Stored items
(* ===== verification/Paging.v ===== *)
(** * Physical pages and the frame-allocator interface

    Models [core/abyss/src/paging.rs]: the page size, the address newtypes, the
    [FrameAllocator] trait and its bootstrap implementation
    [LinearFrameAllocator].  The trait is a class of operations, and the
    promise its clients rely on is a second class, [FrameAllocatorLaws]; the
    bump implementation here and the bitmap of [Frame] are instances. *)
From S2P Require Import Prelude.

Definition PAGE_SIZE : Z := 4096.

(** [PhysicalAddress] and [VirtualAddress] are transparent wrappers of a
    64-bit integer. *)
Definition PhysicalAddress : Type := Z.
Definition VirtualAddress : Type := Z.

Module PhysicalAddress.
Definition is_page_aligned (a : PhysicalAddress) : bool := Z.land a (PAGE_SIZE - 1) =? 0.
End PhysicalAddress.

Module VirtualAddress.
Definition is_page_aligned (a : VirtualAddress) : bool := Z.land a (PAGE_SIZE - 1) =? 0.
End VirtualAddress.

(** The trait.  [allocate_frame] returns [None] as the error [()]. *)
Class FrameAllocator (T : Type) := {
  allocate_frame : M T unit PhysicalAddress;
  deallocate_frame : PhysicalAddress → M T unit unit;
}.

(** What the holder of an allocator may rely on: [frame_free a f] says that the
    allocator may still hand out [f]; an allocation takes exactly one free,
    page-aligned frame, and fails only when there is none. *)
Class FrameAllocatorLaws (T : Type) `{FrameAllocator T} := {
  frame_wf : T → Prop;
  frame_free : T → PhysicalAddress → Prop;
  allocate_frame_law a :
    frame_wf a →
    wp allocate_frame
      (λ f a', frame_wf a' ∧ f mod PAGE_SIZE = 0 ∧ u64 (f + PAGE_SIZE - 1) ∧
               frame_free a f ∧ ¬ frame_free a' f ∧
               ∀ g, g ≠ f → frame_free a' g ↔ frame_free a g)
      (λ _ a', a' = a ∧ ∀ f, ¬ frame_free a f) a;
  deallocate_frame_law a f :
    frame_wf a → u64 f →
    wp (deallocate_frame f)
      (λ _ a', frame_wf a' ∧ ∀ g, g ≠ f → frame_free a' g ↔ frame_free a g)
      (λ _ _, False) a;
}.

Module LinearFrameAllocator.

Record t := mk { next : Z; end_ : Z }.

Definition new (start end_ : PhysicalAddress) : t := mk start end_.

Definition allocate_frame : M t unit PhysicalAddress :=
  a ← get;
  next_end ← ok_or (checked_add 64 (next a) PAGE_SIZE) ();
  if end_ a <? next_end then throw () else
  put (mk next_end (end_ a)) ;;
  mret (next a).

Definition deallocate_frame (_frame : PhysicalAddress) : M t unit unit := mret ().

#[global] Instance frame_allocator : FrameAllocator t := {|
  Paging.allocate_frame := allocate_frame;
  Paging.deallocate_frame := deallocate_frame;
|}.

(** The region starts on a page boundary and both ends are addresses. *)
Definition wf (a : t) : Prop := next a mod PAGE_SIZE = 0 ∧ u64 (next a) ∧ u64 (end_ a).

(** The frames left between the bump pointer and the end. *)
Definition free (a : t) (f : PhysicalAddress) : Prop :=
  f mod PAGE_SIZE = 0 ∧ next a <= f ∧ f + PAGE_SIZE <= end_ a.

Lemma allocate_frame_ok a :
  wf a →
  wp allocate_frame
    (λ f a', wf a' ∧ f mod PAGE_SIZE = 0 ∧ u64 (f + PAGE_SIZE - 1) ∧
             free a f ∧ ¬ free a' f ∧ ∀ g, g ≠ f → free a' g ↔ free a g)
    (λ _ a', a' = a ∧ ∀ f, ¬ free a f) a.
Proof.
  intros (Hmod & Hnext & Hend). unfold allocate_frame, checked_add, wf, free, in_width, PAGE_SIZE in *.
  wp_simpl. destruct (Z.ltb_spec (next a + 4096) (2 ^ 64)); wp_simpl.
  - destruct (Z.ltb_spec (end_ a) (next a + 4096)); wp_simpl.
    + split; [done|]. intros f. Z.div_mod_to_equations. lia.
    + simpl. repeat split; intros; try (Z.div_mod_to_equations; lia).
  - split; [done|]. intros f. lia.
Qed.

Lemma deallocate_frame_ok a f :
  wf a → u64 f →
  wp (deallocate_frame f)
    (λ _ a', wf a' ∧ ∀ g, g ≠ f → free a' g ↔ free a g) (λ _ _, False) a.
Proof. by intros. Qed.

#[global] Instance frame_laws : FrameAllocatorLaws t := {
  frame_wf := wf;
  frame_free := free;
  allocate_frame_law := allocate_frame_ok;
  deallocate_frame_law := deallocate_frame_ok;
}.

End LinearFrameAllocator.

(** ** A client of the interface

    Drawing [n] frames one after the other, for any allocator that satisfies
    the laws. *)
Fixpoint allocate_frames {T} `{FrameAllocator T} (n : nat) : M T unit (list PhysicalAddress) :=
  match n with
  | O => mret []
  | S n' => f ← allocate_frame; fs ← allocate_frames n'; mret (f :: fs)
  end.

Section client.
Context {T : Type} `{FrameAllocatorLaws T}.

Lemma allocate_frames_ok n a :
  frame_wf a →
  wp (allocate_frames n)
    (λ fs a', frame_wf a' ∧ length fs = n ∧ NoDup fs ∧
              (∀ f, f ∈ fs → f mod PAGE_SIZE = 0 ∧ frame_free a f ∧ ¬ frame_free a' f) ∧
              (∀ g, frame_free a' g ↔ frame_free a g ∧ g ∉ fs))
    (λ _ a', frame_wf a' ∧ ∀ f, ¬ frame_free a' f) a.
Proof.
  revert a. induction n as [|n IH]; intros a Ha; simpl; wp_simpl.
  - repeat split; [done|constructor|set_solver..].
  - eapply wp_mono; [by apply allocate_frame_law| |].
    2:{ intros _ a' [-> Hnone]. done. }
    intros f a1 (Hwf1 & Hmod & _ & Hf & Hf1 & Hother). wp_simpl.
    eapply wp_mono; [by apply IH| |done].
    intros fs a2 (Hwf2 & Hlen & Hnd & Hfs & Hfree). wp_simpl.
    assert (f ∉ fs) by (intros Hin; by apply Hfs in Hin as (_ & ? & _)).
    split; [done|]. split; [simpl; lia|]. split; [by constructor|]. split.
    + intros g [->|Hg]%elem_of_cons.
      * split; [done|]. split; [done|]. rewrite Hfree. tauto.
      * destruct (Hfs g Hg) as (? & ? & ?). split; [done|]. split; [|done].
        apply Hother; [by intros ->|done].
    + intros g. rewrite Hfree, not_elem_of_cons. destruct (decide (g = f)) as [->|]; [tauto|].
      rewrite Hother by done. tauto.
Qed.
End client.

### Aim of the task
Once you find the line containing "intros f a1", copy it and every line after it through the end of the records, exactly as they stand.

### Answer area
    intros f a1 (Hwf1 & Hmod & _ & Hf & Hf1 & Hother). wp_simpl.
    eapply wp_mono; [by apply IH| |done].
    intros fs a2 (Hwf2 & Hlen & Hnd & Hfs & Hfree). wp_simpl.
    assert (f ∉ fs) by (intros Hin; by apply Hfs in Hin as (_ & ? & _)).
    split; [done|]. split; [simpl; lia|]. split; [by constructor|]. split.
    + intros g [->|Hg]%elem_of_cons.
      * split; [done|]. split; [done|]. rewrite Hfree. tauto.
      * destruct (Hfs g Hg) as (? & ? & ?). split; [done|]. split; [|done].
        apply Hother; [by intros ->|done].
    + intros g. rewrite Hfree, not_elem_of_cons. destruct (decide (g = f)) as [->|]; [tauto|].
      rewrite Hother by done. tauto.
Qed.
End client.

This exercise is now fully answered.